PROBLEM TO WORK ON » Of all the lines below, return only those starting with the line holding "Lemma t_get r" and going on through the line holding "apply tracks_fold_m; [apply", exactly as written.

Segment Open

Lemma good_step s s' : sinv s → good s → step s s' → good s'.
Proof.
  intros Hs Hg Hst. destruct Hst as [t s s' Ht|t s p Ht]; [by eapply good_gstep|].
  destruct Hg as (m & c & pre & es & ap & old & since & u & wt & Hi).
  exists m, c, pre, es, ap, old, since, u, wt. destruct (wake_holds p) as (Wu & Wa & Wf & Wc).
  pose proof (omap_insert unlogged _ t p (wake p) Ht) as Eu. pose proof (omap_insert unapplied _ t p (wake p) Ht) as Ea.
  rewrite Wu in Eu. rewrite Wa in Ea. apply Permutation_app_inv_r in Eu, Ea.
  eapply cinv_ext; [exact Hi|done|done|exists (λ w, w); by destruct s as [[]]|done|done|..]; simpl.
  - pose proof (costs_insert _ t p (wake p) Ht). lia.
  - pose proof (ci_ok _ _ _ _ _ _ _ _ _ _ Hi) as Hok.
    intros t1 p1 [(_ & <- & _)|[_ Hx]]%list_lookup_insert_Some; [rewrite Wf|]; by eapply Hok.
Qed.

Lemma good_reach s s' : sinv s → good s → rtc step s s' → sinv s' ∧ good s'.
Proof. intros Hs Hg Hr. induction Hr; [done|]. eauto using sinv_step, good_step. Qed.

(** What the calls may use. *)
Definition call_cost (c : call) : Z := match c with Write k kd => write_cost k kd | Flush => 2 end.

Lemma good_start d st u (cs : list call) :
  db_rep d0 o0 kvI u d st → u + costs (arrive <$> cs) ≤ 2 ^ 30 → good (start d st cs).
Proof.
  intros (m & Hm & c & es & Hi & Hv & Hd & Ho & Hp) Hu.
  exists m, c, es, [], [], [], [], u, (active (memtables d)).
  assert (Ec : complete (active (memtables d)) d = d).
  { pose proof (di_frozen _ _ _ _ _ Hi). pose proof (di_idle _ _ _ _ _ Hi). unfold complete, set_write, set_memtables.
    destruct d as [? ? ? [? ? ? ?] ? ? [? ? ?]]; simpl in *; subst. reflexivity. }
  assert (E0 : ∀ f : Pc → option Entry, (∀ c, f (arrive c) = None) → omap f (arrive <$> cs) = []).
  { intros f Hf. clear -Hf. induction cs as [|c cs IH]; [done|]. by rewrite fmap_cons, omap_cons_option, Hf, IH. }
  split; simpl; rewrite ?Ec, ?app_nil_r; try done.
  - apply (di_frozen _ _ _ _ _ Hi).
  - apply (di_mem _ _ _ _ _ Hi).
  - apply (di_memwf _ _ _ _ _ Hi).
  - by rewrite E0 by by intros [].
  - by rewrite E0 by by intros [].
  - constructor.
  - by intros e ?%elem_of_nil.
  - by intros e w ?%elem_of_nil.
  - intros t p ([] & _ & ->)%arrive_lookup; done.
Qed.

Segment Closed
Segment Open

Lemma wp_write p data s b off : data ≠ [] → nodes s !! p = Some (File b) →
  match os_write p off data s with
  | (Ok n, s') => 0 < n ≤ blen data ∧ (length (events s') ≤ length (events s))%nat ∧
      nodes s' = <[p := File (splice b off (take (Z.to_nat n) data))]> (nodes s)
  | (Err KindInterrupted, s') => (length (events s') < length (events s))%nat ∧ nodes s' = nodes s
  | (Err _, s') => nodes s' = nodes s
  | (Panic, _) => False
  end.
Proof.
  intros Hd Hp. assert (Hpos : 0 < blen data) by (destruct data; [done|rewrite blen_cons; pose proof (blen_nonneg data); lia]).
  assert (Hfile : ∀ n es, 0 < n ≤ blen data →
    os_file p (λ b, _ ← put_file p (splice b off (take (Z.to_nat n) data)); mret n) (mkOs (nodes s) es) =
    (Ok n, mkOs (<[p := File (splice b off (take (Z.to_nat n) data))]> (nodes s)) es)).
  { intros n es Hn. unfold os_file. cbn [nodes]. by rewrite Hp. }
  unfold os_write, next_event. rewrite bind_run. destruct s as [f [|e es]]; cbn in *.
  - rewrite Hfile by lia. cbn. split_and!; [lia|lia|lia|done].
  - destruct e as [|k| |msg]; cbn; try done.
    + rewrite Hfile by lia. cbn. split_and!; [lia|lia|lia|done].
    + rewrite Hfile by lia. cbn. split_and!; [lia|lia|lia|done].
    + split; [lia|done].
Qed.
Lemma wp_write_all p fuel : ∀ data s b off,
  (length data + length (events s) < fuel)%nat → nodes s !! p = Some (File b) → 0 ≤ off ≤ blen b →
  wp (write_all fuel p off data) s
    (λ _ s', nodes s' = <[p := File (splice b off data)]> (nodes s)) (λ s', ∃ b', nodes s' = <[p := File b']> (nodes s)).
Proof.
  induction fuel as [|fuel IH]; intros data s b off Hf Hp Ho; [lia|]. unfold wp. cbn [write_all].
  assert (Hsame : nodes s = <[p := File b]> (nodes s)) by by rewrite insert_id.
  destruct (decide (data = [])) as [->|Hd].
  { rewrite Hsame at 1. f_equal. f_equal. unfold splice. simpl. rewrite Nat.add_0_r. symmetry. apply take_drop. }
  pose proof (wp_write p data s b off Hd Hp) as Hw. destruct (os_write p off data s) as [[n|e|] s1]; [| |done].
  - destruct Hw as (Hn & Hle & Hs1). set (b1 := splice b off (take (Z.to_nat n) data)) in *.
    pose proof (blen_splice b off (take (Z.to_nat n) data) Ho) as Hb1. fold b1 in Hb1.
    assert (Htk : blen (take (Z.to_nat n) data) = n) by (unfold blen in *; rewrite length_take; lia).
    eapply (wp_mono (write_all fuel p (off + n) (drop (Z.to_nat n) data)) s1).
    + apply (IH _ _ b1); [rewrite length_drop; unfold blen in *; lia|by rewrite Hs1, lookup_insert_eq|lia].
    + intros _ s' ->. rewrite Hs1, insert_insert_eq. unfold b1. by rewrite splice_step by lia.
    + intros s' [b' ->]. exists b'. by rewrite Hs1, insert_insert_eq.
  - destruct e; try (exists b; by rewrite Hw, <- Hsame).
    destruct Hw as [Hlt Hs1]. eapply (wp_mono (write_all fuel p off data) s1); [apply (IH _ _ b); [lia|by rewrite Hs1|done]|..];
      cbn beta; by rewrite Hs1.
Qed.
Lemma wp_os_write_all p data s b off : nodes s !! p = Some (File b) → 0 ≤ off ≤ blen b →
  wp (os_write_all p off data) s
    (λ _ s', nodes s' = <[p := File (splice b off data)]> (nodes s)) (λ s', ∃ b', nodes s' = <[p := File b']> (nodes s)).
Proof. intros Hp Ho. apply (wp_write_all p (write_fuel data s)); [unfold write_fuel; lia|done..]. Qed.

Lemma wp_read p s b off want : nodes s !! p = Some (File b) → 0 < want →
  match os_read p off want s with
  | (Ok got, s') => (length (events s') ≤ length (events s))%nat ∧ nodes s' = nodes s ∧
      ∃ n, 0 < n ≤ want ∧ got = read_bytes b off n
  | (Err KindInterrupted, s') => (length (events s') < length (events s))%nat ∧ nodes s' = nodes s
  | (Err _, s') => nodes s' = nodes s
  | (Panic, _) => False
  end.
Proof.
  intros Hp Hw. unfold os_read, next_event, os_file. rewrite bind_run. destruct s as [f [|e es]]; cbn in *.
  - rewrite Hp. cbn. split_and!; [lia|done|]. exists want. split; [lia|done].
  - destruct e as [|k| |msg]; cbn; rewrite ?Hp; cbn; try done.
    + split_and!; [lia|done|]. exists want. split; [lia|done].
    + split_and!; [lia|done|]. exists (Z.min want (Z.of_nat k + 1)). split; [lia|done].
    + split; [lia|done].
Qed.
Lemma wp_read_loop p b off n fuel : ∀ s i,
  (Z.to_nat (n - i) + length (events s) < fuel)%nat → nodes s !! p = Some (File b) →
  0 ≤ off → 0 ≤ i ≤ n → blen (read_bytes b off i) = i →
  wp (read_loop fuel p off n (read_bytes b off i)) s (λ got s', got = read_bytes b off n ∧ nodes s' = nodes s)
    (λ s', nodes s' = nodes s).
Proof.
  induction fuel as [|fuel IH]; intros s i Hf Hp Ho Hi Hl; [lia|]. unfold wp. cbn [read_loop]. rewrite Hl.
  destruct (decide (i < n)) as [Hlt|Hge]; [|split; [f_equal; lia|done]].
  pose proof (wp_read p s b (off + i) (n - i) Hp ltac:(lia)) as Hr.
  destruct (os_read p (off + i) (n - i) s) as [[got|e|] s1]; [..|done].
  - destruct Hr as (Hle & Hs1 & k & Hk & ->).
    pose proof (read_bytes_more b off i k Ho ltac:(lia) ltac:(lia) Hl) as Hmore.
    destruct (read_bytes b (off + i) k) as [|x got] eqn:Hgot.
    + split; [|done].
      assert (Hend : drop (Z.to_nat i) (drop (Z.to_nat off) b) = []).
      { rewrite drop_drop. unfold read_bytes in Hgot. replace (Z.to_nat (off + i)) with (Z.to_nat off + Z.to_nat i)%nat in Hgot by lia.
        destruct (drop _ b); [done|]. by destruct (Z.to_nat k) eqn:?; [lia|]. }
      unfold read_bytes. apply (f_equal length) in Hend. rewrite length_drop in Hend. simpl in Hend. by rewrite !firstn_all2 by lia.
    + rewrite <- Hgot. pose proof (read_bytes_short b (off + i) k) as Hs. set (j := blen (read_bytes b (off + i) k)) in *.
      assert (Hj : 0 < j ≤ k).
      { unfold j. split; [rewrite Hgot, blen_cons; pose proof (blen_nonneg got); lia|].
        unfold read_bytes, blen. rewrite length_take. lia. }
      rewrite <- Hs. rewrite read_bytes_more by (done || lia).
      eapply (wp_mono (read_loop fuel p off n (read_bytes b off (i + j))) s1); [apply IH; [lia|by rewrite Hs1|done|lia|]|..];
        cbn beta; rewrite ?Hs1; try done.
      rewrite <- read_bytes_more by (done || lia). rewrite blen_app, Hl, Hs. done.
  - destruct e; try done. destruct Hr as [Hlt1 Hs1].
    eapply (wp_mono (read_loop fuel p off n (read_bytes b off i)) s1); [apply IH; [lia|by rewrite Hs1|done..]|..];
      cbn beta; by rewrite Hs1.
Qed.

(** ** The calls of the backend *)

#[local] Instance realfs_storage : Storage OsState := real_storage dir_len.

Segment Closed
Segment Open

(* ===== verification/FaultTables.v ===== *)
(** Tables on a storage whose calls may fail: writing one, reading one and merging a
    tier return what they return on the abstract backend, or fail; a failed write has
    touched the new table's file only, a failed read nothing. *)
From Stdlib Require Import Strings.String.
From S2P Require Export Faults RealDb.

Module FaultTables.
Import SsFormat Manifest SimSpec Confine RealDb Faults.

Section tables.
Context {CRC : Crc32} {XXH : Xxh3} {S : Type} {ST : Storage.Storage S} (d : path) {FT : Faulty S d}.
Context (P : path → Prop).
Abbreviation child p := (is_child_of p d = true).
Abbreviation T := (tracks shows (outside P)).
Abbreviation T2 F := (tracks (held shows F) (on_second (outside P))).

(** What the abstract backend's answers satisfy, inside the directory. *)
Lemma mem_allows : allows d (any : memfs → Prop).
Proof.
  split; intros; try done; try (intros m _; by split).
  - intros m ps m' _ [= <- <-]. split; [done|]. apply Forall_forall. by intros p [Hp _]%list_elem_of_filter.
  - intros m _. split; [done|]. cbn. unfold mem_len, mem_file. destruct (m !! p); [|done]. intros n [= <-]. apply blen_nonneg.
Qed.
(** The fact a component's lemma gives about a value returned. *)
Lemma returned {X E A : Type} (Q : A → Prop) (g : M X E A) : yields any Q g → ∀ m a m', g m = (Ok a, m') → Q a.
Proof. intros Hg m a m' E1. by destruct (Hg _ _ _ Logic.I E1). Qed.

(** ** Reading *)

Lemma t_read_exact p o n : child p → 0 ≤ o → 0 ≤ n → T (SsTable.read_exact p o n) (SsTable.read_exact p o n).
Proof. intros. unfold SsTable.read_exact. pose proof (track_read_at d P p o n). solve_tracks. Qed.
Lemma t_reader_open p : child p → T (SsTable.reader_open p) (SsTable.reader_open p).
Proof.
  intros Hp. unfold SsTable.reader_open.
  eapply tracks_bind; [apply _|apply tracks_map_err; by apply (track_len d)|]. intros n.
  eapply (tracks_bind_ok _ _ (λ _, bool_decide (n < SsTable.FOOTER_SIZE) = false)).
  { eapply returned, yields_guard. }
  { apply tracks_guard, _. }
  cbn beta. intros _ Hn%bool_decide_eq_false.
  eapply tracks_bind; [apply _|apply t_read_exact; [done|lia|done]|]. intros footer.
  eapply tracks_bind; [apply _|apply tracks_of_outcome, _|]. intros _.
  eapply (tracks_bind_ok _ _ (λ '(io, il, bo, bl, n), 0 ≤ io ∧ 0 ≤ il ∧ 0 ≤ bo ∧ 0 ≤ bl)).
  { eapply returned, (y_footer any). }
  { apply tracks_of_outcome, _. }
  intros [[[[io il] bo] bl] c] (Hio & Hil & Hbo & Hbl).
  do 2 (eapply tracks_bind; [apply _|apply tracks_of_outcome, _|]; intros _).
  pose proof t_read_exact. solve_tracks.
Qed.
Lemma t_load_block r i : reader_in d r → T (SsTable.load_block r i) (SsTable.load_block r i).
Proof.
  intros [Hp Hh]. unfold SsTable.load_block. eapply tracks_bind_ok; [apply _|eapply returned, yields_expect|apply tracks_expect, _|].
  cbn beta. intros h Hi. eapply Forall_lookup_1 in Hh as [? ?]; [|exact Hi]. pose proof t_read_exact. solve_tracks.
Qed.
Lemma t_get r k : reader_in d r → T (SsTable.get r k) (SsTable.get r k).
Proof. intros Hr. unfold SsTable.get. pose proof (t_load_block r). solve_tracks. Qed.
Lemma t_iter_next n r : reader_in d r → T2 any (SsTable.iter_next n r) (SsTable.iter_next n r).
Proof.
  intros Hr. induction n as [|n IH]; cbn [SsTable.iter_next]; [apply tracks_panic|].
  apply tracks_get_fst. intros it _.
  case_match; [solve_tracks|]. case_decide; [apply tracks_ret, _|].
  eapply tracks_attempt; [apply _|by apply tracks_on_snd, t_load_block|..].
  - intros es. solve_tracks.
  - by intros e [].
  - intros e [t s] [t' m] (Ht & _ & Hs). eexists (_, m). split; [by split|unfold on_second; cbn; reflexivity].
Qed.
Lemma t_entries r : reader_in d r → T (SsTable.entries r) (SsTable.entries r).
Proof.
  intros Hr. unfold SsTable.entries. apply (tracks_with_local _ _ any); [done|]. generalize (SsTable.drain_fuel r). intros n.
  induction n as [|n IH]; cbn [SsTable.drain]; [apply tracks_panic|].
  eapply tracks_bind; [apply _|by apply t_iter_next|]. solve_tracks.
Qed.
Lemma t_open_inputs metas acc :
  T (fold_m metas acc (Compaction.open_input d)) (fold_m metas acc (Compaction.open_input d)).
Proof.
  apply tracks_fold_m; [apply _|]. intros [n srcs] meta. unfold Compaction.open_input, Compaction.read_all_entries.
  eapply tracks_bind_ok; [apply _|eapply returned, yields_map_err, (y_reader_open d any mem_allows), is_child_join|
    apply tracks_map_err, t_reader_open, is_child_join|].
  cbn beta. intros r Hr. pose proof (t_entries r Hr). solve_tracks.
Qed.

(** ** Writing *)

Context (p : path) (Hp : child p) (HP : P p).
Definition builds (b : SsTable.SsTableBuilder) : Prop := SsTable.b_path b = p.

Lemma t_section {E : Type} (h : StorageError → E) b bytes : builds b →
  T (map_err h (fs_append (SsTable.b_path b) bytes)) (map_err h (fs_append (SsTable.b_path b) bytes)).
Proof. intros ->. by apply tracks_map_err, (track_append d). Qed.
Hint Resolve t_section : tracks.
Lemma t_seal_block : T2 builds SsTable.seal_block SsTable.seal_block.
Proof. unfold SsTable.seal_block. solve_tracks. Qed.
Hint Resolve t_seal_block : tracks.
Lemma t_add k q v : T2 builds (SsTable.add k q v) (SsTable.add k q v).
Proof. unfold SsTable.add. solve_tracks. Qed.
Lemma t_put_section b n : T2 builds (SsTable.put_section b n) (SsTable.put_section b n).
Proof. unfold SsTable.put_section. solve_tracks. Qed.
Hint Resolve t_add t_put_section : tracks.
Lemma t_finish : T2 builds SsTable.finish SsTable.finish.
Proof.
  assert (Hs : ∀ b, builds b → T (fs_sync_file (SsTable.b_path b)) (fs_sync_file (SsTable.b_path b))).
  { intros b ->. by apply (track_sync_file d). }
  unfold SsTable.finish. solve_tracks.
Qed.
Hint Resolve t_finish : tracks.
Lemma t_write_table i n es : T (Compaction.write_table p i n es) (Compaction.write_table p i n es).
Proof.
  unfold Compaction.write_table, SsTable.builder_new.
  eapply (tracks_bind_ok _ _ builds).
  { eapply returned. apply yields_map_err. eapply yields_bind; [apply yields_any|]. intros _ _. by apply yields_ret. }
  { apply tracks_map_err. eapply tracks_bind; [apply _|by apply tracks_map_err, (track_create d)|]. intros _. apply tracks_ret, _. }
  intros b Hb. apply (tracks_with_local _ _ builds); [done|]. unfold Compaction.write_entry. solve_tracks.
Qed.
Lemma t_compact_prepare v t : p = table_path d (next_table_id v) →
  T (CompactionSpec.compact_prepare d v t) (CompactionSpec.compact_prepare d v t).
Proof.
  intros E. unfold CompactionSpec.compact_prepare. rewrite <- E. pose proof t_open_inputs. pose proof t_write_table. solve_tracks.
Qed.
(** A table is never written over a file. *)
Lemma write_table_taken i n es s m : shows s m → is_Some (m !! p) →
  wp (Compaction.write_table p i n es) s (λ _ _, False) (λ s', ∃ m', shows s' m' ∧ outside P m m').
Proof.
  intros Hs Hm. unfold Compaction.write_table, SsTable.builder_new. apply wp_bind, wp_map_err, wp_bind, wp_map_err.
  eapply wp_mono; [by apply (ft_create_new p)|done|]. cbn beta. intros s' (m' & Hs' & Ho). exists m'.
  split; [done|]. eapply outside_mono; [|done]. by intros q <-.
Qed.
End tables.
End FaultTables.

Segment Closed

SOLUTION BELOW »
Lemma t_get r k : reader_in d r → T (SsTable.get r k) (SsTable.get r k).
Proof. intros Hr. unfold SsTable.get. pose proof (t_load_block r). solve_tracks. Qed.
Lemma t_iter_next n r : reader_in d r → T2 any (SsTable.iter_next n r) (SsTable.iter_next n r).
Proof.
  intros Hr. induction n as [|n IH]; cbn [SsTable.iter_next]; [apply tracks_panic|].
  apply tracks_get_fst. intros it _.
  case_match; [solve_tracks|]. case_decide; [apply tracks_ret, _|].
  eapply tracks_attempt; [apply _|by apply tracks_on_snd, t_load_block|..].
  - intros es. solve_tracks.
  - by intros e [].
  - intros e [t s] [t' m] (Ht & _ & Hs). eexists (_, m). split; [by split|unfold on_second; cbn; reflexivity].
Qed.
Lemma t_entries r : reader_in d r → T (SsTable.entries r) (SsTable.entries r).
Proof.
  intros Hr. unfold SsTable.entries. apply (tracks_with_local _ _ any); [done|]. generalize (SsTable.drain_fuel r). intros n.
  induction n as [|n IH]; cbn [SsTable.drain]; [apply tracks_panic|].
  eapply tracks_bind; [apply _|by apply t_iter_next|]. solve_tracks.
Qed.
Lemma t_open_inputs metas acc :
  T (fold_m metas acc (Compaction.open_input d)) (fold_m metas acc (Compaction.open_input d)).
Proof.
  apply tracks_fold_m; [apply _|]. intros [n srcs] meta. unfold Compaction.open_input, Compaction.read_all_entries.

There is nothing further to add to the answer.